The imperiled Supplemental Nutrition Assistance Program is only the latest instance of this drearily familiar anti-life syndrome. This week, more than 48 million Americans, including 22 million children, saw their food stamp benefits cut as a temporary enhancement of the program expired. That was worse than bad enough. But next year if the Republicans have their way, the government would cut $40 billion from the program over the next 10 years – immediately depriving four million people of food assistance and then another three million every year.
Supposedly the excuse for this cruel scheme is to encourage able-bodied adults to work, even though jobs continue to be scarce. But what about the children who will go hungry, thanks to the budget advanced by the “pro-life” House leadership?

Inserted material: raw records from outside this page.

Lemma literal_result L0 L s t b :
  ok L0 -> got L0 L -> byte.of_Z (current L) = b -> current L <> eof -> (b :: s, t) ∈ literals ->
  wp never (scan_literal (b :: s) t) (scan_result L0) L.
Proof.
  intros Hok G Hb Hn Ht. unfold wp. rewrite (scan_literal_eq b s t L Hb).
  pose proof (next_ne_eof _ _ _ G eq_refl ltac:(by rewrite <- (got_current _ _ G))) as R.
  rewrite <- (got_current _ _ G), Hb in R.
  eapply (wp_mono never).
  { apply literal_loop_wp; [apply G|]. unfold literals in Ht.
    repeat (apply elem_of_cons in Ht as [Ht|Ht]; [injection Ht as _ -> _; by repeat constructor|]).
    by apply elem_of_nil in Ht. }
  intros r L' [[-> R2]|[-> R2]]; [|by eapply error_result].
  apply (scan_result_token _ _ (b :: s) (Symbol t)); [by constructor|done|].
  eapply reads_consumed. exact (reads_trans _ _ _ _ _ _ _ R R2).
Qed.

Ltac punct G E :=
  apply wp_ret; apply (punctuation_result _ _ _ _ G eq_refl); rewrite E; [done|];
  unfold punctuation; set_solver.
(** The member an object waits for is there. *)
Definition linked (fs : list frame) : bool :=
  forallb (fun f => match f with
                    | InArray _ => true
                    | InObject m k => match find k m with Some _ => true | None => false end
                    end) fs.
Lemma frames_linked fs : frames_ok fs = true -> linked fs = true.
Proof.
  unfold frames_ok, linked. rewrite !forallb_forall. intros H f Hf. apply H in Hf.
  destruct f as [es|m k]; [done|]. unfold frame_ok in Hf. by apply andb_true_iff in Hf as [_ ->].
Qed.

Lemma read_app p q j : read (p ++ q) j = c ← read p j; read q c.
Proof.
  revert j. induction p as [|s p IH]; intros j; [done|]. cbn. destruct (child s j); [apply IH|done].
Qed.

Lemma update_app p q f j : update (p ++ q) f j = update p (update q f) j.
Proof.
  revert j. induction p as [|s p IH]; intros j; [done|]. cbn. destruct (child s j); [|done].
  cbn. by rewrite IH.
Qed.

(** The place of the next value is a hole: what is plugged is read there, and an
    update there is an update of what is plugged. *)
Lemma hole fs c f :
  linked fs = true ->
  read (path fs) (plug fs c) = Some c /\ update (path fs) f (plug fs c) = plug fs <$> f c.
Proof.
  revert c f. induction fs as [|[es|m k] fs IH]; intros c f; cbn [linked forallb plug path];
    [intros _; split; [reflexivity|cbn [update]; destruct (f c); reflexivity]| |];
    rewrite andb_true_iff; intros [Hf Hfs]; rewrite read_app, update_app.
  - destruct (IH (JArray (es ++ [c])) (update [AtIndex (length es)] f) Hfs) as [-> ->].
    cbn. rewrite list_lookup_middle by done. cbn. split; [done|].
    destruct (f c) as [c'|]; cbn; [|done]. by rewrite insert_app_r_alt, Nat.sub_diag by lia.
  - destruct (IH (JObject (assign k c m)) (update [AtKey k] f) Hfs) as [-> ->].
    destruct (find k m) as [w|] eqn:Ek; [|done].
    cbn. rewrite (find_assign _ _ _ _ Ek). cbn. split; [done|].
    destruct (f c) as [c'|]; cbn; [|done]. by rewrite Wf.assign_assign.
Qed.

Lemma wf_plug fs v : frames_ok fs = true -> Wf.wf v = true -> Wf.wf (plug fs v) = true.
Proof.
  revert v. induction fs as [|[es|m k] fs IH]; intros v; cbn [frames_ok forallb plug]; [done| |];
    rewrite andb_true_iff; intros [Hf Hfs] Hv; apply IH; try done.
  - cbn in *. rewrite forallb_app, Hf. cbn. by rewrite Hv.
  - cbn [frame_ok] in Hf. rewrite !andb_true_iff in Hf. destruct Hf as [[H1 H2] _].
    by apply Wf.wf_assign.
Qed.

(** The object under construction is waiting for a value. *)
Definition waiting (fs : list frame) (d : dom) : Prop :=
  ref_stack d = pointers fs /\
  match fs with
  | [] => True
  | InArray es :: fs' => root d = plug fs' (JArray es)
  | InObject m k :: fs' => root d = plug fs' (JObject m) /\ object_element d = Some (path fs)
  end.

Incidentally, these are the same “pro-lifers” who will do almost anything to frustrate the long-sought national objective of universal health insurance. On that issue, one of their favorite complaints is that expanding health care to all will increase the availability of family planning, including abortion. But what of the tens of thousands of Americans who die every year because they lack insurance? Saving their lives is evidently not a “pro-life” priority.

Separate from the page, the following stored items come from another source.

Lemma append_exponent_spec size t x buf p :
  block size t buf -> p = zlen t -> zlen t + 4 <= size -> -1000 < x < 1000 ->
  exists buf', append_exponent p buf x = Ret (p + zlen (exponent_text x), buf') /\
    block size (t ++ exponent_text x) buf'.
Proof.
  intros Hb Hp Hs Hx. unfold append_exponent, exponent_text.
  destruct (Z.ltb_spec (-1000) x), (Z.ltb_spec x 1000); try lia. cbn [assert_that mbind outcome_bind].
  set (sg := if x <? 0 then 45 else 43).
  destruct (put_end size t sg buf p Hb Hp ltac:(lia)) as (b1 & -> & H1). cbn [mbind outcome_bind].
  set (a := Z.abs x). assert (Ha : 0 <= a < 1000) by lia.
  assert (Hput : forall t c b q, block size t b -> q = zlen t -> zlen t + 1 <= size ->
    exists b', put q c b = Ret b' /\ block size (t ++ [byte.of_Z c]) b') by (intros; by apply put_end).
  destruct (Hput (t ++ [byte.of_Z sg]) (if a <? 10 then 48 else if a <? 100 then 48 + a / 10 else 48 + a / 100) b1 (p + 1))
    as (b2 & E2 & H2); [done|by rewrite zlen_app, Hp|rewrite zlen_app; change (zlen [_]) with 1; lia|].
  destruct (Hput _ (if a <? 10 then 48 + a else if a <? 100 then 48 + a mod 10 else 48 + (a mod 100) / 10) b2 (p + 1 + 1) H2)
    as (b3 & E3 & H3); [by rewrite !zlen_app, Hp|rewrite !zlen_app; change (zlen [_]) with 1; lia|].
  rewrite <- !app_assoc in H3. cbn [app] in H3. rewrite zlen_cons.
  destruct (Z.ltb_spec a 10) as [H10|H10].
  - rewrite E2. cbn [mbind outcome_bind]. rewrite E3. cbn [mbind outcome_bind]. exists b3. split; [|done].
    do 2 f_equal. change (zlen [_; _]) with 2. lia.
  - destruct (Z.ltb_spec a 100) as [H100|H100].
    + rewrite E2. cbn [mbind outcome_bind]. rewrite E3. cbn [mbind outcome_bind]. exists b3.
      assert (Ed : decimal a = [digit_char (a / 10); digit_char (a mod 10)])
        by (rewrite decimal_step, decimal_small by zdiv; done).
      rewrite Ed. split; [|done]. do 2 f_equal. change (zlen [_; _]) with 2. lia.
    + rewrite E2. cbn [mbind outcome_bind]. rewrite E3. cbn [mbind outcome_bind].
      destruct (Hput _ (48 + (a mod 100) mod 10) b3 (p + 1 + 2) H3) as (b4 & E4 & H4);
        [rewrite zlen_app, Hp; change (zlen [_; _; _]) with 3; lia|rewrite zlen_app; change (zlen [_; _; _]) with 3; lia|].
      rewrite E4. cbn [mbind outcome_bind]. exists b4.
      assert (Ed : decimal a = [digit_char (a / 100); digit_char (a mod 100 / 10); digit_char (a mod 100 mod 10)])
        by (rewrite Integers.decimal_pair, decimal_small by zdiv; done).
      rewrite Ed. rewrite <- app_assoc in H4. split; [|done]. do 2 f_equal. change (zlen [_; _; _]) with 3. lia.
Qed.

Section Format.
Context (size : Z) (pre ds : bytes) (x : Z).
Context (Hds : 1 <= zlen ds <= 17) (Hx : -400 < x < 400) (Hsize : zlen pre + 24 <= size).
Abbreviation k := (zlen ds).
(* ===== verification/JsonTexts.v ===== *)
(** * The texts of the printer are texts of the grammar

    Escaped strings, decimal numbers and containers, in the compact layout or
    with lines, are read as the tokens of the value they were printed for. *)
From S2P Require Import Prelude Json JsonUtf8 JsonFloat JsonLexer JsonDump JsonLexing JsonParser JsonParsing JsonGrammar.
From S2P Require Import JsonIntegers JsonEscaping JsonPrinting.

Module Texts.
Import Json Wf Lexer Lexing Grammar Decimals Integers Escaping Printing.

(** ** Strings *)

Lemma hexval_digit d : 0 <= d < 16 -> hexval (uchar (Serializer.hex_digit d)) = Some d.
Proof.
  intros H. unfold Serializer.hex_digit. rewrite uchar_of_Z. unfold hexval.
  destruct (Z.ltb_spec d 10); rewrite Z.mod_small by lia;
    repeat match goal with |- context [?a <=? ?b] => destruct (Z.leb_spec a b); try lia end; cbn [andb]; f_equal; lia.
Qed.

Lemma hex4_text x : 0 <= x < 2 ^ 16 -> hex_text 4 (Serializer.hex4 x) x.
Proof.
  intros H. change (2 ^ 16) with 65536 in H.
  assert (E : x = x / 4096 * 16 ^ Z.of_nat 3 + (x / 256 mod 16 * 16 ^ Z.of_nat 2 +
    (x / 16 mod 16 * 16 ^ Z.of_nat 1 + (x mod 16 * 16 ^ Z.of_nat 0 + 0)))).
  { change (16 ^ Z.of_nat 3) with 4096. change (16 ^ Z.of_nat 2) with 256. change (16 ^ Z.of_nat 1) with 16.
    change (16 ^ Z.of_nat 0) with 1. zdiv. }
  rewrite E at 2. unfold Serializer.hex4.
  rewrite <- (of_Z_uchar (Serializer.hex_digit (x / 4096))), <- (of_Z_uchar (Serializer.hex_digit (x / 256 mod 16))),
    <- (of_Z_uchar (Serializer.hex_digit (x / 16 mod 16))), <- (of_Z_uchar (Serializer.hex_digit (x mod 16))).
  repeat (constructor; [apply hexval_digit; zdiv|]). constructor.
Qed.

(** The two halves of a code point beyond the basic plane. *)
Lemma surrogates cp :
  0xFFFF < cp <= 0x10FFFF ->
  0xD800 <= u16 (u32 (0xD7C0 + Z.shiftr cp 10)) <= 0xDBFF /\
  0xDC00 <= u16 (u32 (0xDC00 + Z.land cp 0x3FF)) <= 0xDFFF /\
  surrogate_pair (u16 (u32 (0xD7C0 + Z.shiftr cp 10))) (u16 (u32 (0xDC00 + Z.land cp 0x3FF))) = cp.
Proof.
  intros H. rewrite Z.shiftr_div_pow2 by lia. change 0x3FF with (Z.ones 10). rewrite Z.land_ones by lia.
  change (2 ^ 10) with 1024.
  assert (0 <= cp / 1024 <= 1087) by zdiv. assert (0 <= cp mod 1024 < 1024) by zdiv.
  rewrite !(uwrap_small 32) by lia. rewrite !uwrap_small by lia.
  unfold surrogate_pair. repeat split; zdiv.
Qed.

Lemma unicode_escape_text cp :
  Utf8.scalar cp -> char_text (Serializer.unicode_escape cp) (byte.of_Z <$> Utf8.encode cp).
Proof.
  intros Hs. unfold Serializer.unicode_escape, Serializer.backslash. destruct (Z.leb_spec cp 0xFFFF).
  - assert (Hc : 0 <= cp < 2 ^ 16) by (unfold Utf8.scalar in Hs; lia).
    cbn [app]. rewrite uwrap_small by exact Hc. constructor; [by apply hex4_text|done].
  - destruct (surrogates cp) as (H1 & H2 & H3); [unfold Utf8.scalar in Hs; lia|].
    rewrite <- H3 at 3. cbn [app]. constructor; [apply hex4_text; lia..|done|done].
Qed.

Lemma char_escape_text ascii cp :
  Utf8.scalar cp -> char_text (char_escape ascii cp) (byte.of_Z <$> Utf8.encode cp).
Proof.
  intros Hs. unfold char_escape, escape_or. destruct (short_escape cp) as [c|] eqn:E.
  - assert (Hc : (c, cp) ∈ escapes /\ Utf8.encode cp = [cp]).
    { unfold short_escape in E. unfold escapes, Utf8.encode. revert E.
      repeat match goal with |- context [cp =? ?k] => destruct (Z.eqb_spec cp k) as [->|]; [intros [= <-];
        split; [set_solver|done]|] end. done. }
    destruct Hc as [Hc ->]. by apply char_short.
  - destruct (long_escape ascii cp) eqn:El; [by apply unicode_escape_text|].
    destruct (Utf8.scalar_chunk cp Hs) as (c0 & rs & cs & He & Hr & Hf & Hx). rewrite He.
    unfold long_escape in El. apply orb_false_iff in El as [El _].
    destruct (Z.ltb_spec cp 0x80) as [Hlt|Hge].
    + unfold Utf8.encode in He. destruct (Z.ltb_spec cp 128); [|lia]. injection He as <- <-.
      unfold short_escape in E.
      destruct (Z.eqb_spec cp 0x22); [repeat destruct (_ =? _); done|].
      destruct (Z.eqb_spec cp 0x5C); [repeat destruct (_ =? _); done|].
      eapply char_plain; [exact Hr|exact Hf|lia..].
    + assert (0x80 <= c0).
      { destruct (Z.ltb_spec c0 0x80) as [H|H]; [|lia]. destruct Hr; try lia. inversion Hf; subst.
        unfold Utf8.extend, Utf8.base in Hge. cbn in Hge. lia. }
      eapply char_plain; [exact Hr|exact Hf|lia..].
Qed.
(* ===== verification/Stores.v ===== *)
(** * Users and messages

    [UserManager] is chatserversrc/UserManager.*: the users read from MySQL at
    start-up.  [MsgCacheManager] is chatserversrc/MsgCacheManager.*: the chat
    history, copied from MySQL to a redis list at start-up and kept there.
    Redis is the parameter [RedisApi]; [RedisLaws] is what its documentation
    says of the list commands. *)
From S2P Require Import Prelude Protocol Mysql RedisClient Json JsonParsing JsonPrinting JsonText.

(** [strValues[i]] on a [std::vector]: no bounds check. *)
Definition at_index (l : list bytes) (i : nat) : outcome bytes :=
  match l !! i with Some s => Ret s | None => Undef OutOfBounds end.

(** A [CDatabaseMysql] owned by a [unique_ptr] for the duration of a call. *)
Definition with_database `{MysqlApi} {S A} (view : S -> CDatabaseMysql.Client)
    (update : CDatabaseMysql.Client -> S -> S)
    (body : M (S * CDatabaseMysql.CDatabaseMysql) A) : M S A := fun s =>
  p ← body (s, CDatabaseMysql.make);
  let '(a, (s', db)) := p in
  cl ← CDatabaseMysql.destroy (db, view s');
  Ret (a, update cl s').

Module UserManager.

Record User : Type := mkUser { userid : Z; username : bytes; password : bytes }.

#[export] Instance User_eq_dec : EqDecision User.
Proof. solve_decision. Defined.

Section Api.
Context `{api : MysqlApi}.

Record UserManager : Type := mkUserManager {
  m_allCachedUsers : list User;
  m_info : CDatabaseMysql.DatabaseInfo
}.
Definition make : UserManager := mkUserManager [] (CDatabaseMysql.mkInfo [] [] [] []).

Abbreviation State := (UserManager * CDatabaseMysql.Client)%type.

(** A call on the local database object. *)
Definition on_db {A} (f : M (CDatabaseMysql.CDatabaseMysql * CDatabaseMysql.Client) A)
    : M (State * CDatabaseMysql.CDatabaseMysql) A := fun s =>
  let '((u, cl), db) := s in
  p ← f (db, cl);
  let '(a, (db', cl')) := p in Ret (a, ((u, cl'), db')).

Definition user_of_row (r : Row.Row) : outcome User :=
  let strValues := Row.getStrValues r in
  v0 ← at_index strValues 0;
  id ← ConvertString.convertFromString_int v0;
  name ← at_index strValues 1;
  pwd ← at_index strValues 2;
  Ret (mkUser id name pwd).

Definition add_user (u : User) : M (State * CDatabaseMysql.CDatabaseMysql) unit :=
  modify (fun s => let '((m, cl), db) := s in
    ((mkUserManager (m_allCachedUsers m ++ [u]) (m_info m), cl), db)).

Definition select_users : bytes := lit "SELECT f_user_id, f_username, f_password FROM t_user".

Definition load_body (info : CDatabaseMysql.DatabaseInfo)
    : M (State * CDatabaseMysql.CDatabaseMysql) bool :=
  let! ok := on_db (CDatabaseMysql.initialize info) in
  if negb ok then ret false
  else
    let! res_ptr := on_db (CDatabaseMysql.query select_users) in
    match res_ptr with
    | None => ret false
    | Some q =>
        do! for_each (QueryResult.getRows q)
              (fun r => let! u := lift (user_of_row r) in add_user u) in
        ret true
    end.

Wendy Davis is right, but perhaps she didn’t go far enough. You see, the other self-serving sobriquet appropriated by the right is “pro-family,” a code term for opponents of reproductive rights, marriage equality, and other progressive policies that actually empower families of all kinds. Again, these same politicians tend to disparage not only Obamacare, but extended unemployment insurance, Social Security’s old age and disability assistance, Medicaid, Medicare, student loans, tuition assistance, family leave, the earned income tax credit, and the entire panoply of successful government programs that help to keep real working families from disintegrating under economic, social, and medical stress.
In fact, Davis might reasonably question whether the minions of the religious right and the Tea Party are even truly “anti-abortion,” although they have long since tried to escape that category. It is true that right-wingers have tried incessantly (and unsuccessfully) to outlaw abortion. But today they often seek to restrict contraception and effective sex education as well, even though preventing unwanted pregnancies is the most obvious way to reduce the number of abortions.

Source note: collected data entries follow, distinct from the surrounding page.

(** C6: login, on every branch.  Text that the JSON parser rejects, or without string
    members [username] and [password], throws (and nothing catches it).
    A wrong password changes no user of any session and is answered with
    "incorrect password", yet the session counts as logged in from then on.  The right password makes the session
    that user's; if another session of the list has that user it is told, on its
    own connection, and loses it.  A name nobody has is user 0 with the empty
    password. *)
Theorem login_outcomes (p : Z) (data : bytes) (s : ChatSession) (w : World) :
  inv w -> heap w !! p = Some s -> srange 32 (m_seq s) ->
  (forall u, u ∈ UserManager.mkUser 0 [] [] :: users w ->
     zlen (login_ok (UserManager.userid u) (UserManager.username u)) < 2 ^ 31 - 24) ->
  match json_parse data with
  | Undef _ => False
  | Throw e => parse_failure e /\ onLoginResponse uninit p data w = Throw e
  | Ret j =>
      match Json.lookup (lit "username") j, Json.lookup (lit "password") j with
      | Some (Json.JString name), Some (Json.JString pwd) =>
          let u := user_named name w in
          let id := UserManager.userid u in
          exists w', onLoginResponse uninit p data w = Ret (tt, w') /\
            if decide (UserManager.password u = pwd) then
              let cs := kick_calls id (m_seq s) w in
              heap w' = <[p := set_isLogin true (set_username name (set_userid id s))]>
                          (kicked id (heap w) w) /\
              calls w' = calls w ++ cs ++
                [(tmpConn s, Send (framed (length (calls w) + length cs) Msg.msg_type_login (m_seq s)
                                     (login_ok id (UserManager.username u))))]
            else
              heap w' = <[p := set_isLogin true s]> (heap w) /\
              calls w' = calls w ++
                [(tmpConn s, Send (framed (length (calls w)) Msg.msg_type_login (m_seq s)
                                     incorrect_password))]
      | _, _ => onLoginResponse uninit p data w = Throw JsonTypeError
      end
  end.
Proof.
  intros Hinv Hp Hseq Hsize. pose proof (json_parse_cases data) as Hcases. unfold onLoginResponse.
  destruct (json_parse data) as [j|e|]; [|done|done]. cbn [lift bindM mbind outcome_bind].
  pose proof (Json.string_member_cases (lit "username") j) as Hn.
  pose proof (Json.string_member_cases (lit "password") j) as Hk.
  destruct (Json.lookup (lit "username") j) as [[]|]; rewrite Hn; try done.
  cbn [lift bindM mbind outcome_bind snd fst].
  destruct (Json.lookup (lit "password") j) as [[]|]; rewrite Hk; try done.
  cbn [lift bindM mbind outcome_bind snd fst get].
  rewrite UserManager.getUserInfoByUsername_spec.
  set (u := snd _). assert (u = user_named s0 w) as Hu
    by (unfold u, user_named; by destruct (List.find _ _)).
  rewrite <- Hu. clearbody u. clear Hn Hk.
  assert (u ∈ UserManager.mkUser 0 [] [] :: users w) as Hin.
  { rewrite Hu. unfold user_named. destruct (List.find _ _) as [v|] eqn:E;
      apply elem_of_cons; [right; apply list_elem_of_In; by apply List.find_some in E as [? _]|by left]. }
  destruct (decide (UserManager.password u = s1)) as [Hpw|Hpw].
  - rewrite bool_decide_true by done. cbn [negb].
    rewrite M_bind_eq, (kick_ok p _ s) by done. set (id := UserManager.userid u) in *.
    set (cs := kick_calls id (m_seq s) w).
    destruct (kicked_lookup id p s w Hp) as [v Hv].
    rewrite M_bind_eq, (update_ok p _ (set_userid v s)) by done.
    rewrite M_bind_eq, (update_ok p _ (set_userid id s)) by (cbn; by rewrite lookup_insert_eq).
    rewrite M_bind_eq, (field_ok p _ (set_username s0 (set_userid id s)))
      by (cbn; by rewrite lookup_insert_eq). cbn [ret].
    rewrite (field_ok p _ (set_username s0 (set_userid id s))) by (cbn; by rewrite lookup_insert_eq).
    rewrite (send_call p _ _ _ (set_username s0 (set_userid id s)));
      [|by apply (inv_alive w Hinv p s)|cbn; by rewrite lookup_insert_eq
       |unfold srange; vm_compute; done|done|by apply Hsize].
    rewrite (update_ok p _ (set_username s0 (set_userid id s))) by (cbn; by rewrite lookup_insert_eq).
    eexists. split; [reflexivity|]. cbn. rewrite !insert_insert_eq, length_app, <- app_assoc. done.
  - rewrite bool_decide_false by done. cbn [negb ret].
    rewrite (field_ok p _ s) by done.
    rewrite (send_call p _ _ _ s); [|by eapply inv_alive|done|unfold srange; vm_compute; done|done|].
    2:{ vm_compute. done. }
    rewrite (update_ok p _ s) by done. eexists. split; [reflexivity|]. done.
Qed.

How would conservatives behave if they honestly wanted to save the family – as House Republicans will now claim when they kill the Employment Non-Discrimination Act, banning workplace bias against lesbians and gays? They might begin by reconsidering their ideological project of dismantling federal programs, long supported by Republicans and Democrats alike, that help families maintain stability, care for each other, maintain healthy children, and advance in each generation.
The real enemies of “life, liberty and the pursuit of happiness” for American families are those who seek to polarize incomes, destroy the social safety net, and impose misery on women and children in the name of religious morality.